Why not look in to a Health Savings Account (HSA)? HSA’s are designed to help employees manage their medical expenses and reduce health care expenses. Money saved in an HSA, if not used for medical expenses, remains with the employee for future medical expenses or as part of their retirement account. It is a way for employees to save money tax free and unlike an IRA there are no penalties if used at any time for qualified health care expenses.

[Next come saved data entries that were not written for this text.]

(* ===== verification/SetsProps.v ===== *)
(** * Members and representatives: what the sets are

    [Insert_member] keeps a set, [Insert_rep] one entry per representative and
    a candidate only for a segment without one, [Smallest_member] and
    [Sort_members] follow the order of the configuration. *)

From stdpp Require Import sorting.
From S2P Require Import Prelude NetTypes Configuration State MembSets Demo.

(** ** Arrays *)

Lemma arr_get_nth {A} (l : list A) i x : 0 <= i -> l !! Z.to_nat i = Some x -> arr_get l i = Some x.
Proof. intros. unfold arr_get. by destruct (Z.ltb_spec i 0); [lia|]. Qed.
Lemma arr_set_nth {A} (l : list A) i x :
  0 <= i < Z.of_nat (length l) -> arr_set l i x = Some (<[Z.to_nat i := x]> l).
Proof.
  intros. unfold arr_set. destruct (Z.ltb_spec i 0); [lia|].
  by destruct (Z.leb_spec (Z.of_nat (length l)) i); [lia|].
Qed.
Lemma first_n_insert {A} n (l : list A) x : 0 <= n < Z.of_nat (length l) ->
  first_n (Z.succ n) (<[Z.to_nat n := x]> l) = first_n n l ++ [x].
Proof.
  intros. unfold first_n. rewrite Z2Nat.inj_succ by lia.
  rewrite (take_S_r _ _ x) by (rewrite list_lookup_insert_eq; [done|lia]).
  by rewrite take_insert_ge by lia.
Qed.
Lemma length_first_n {A} n (l : list A) : 0 <= n <= Z.of_nat (length l) ->
  Z.of_nat (length (first_n n l)) = n.
Proof. intros. unfold first_n. rewrite length_take. lia. Qed.
Lemma first_n_lookup {A} n (l : list A) i : (Z.of_nat i < n) -> first_n n l !! i = l !! i.
Proof. intros. unfold first_n. apply lookup_take_lt. lia. Qed.

(** ** Members *)

Record wf_members (m : members_info) : Prop := {
  wm_length : Z.of_nat (length (members m)) = MAX_PROCS_RING;
  wm_num : 0 <= num_members m <= MAX_PROCS_RING;
  wm_set : NoDup (live m) }.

HSA’s are tied to high deductible health insurance which means that employees will have to pay for medical care using their HSA until they spend their deductible. This provides both the employee and the employer added savings in premiums as high deductible plans are usually less expensive.

Here’s an example of how an HSA would work:

• John has elected to have a high deductible health insurance plan and will be saving $100 a month in premiums.

• John’s deductible with the new policy is $1200 which means that John will have to pay the first $1200 in medical bills before his insurance will make any payments towards his health care.

• John has calculated that he will need to deposit $100 per month into his HSA to cover the deductible.

• In order for John to get $100 in his HSA on a monthly basis, he only needs to have $80 come out of his paycheck because of the pre-tax status.

• John’s employer has received the same savings on the portion of the premium they have saved because of the high deductible plan.

• John’s employer has agreed to contribute $100 per month into John’s HSA.

• Between John’s contribution and his employer’s contribution, John will have $2400 in his HSA by the end of the year. With a $1200 deductible, John should have $1200 in his account at the end of the year that can be used for future medical expenses or for his retirement when he reaches age 65.

HSA’s are a great way to save on current health care expenses and at the same time, offer individuals a way to save for the future. It’s a no brainer.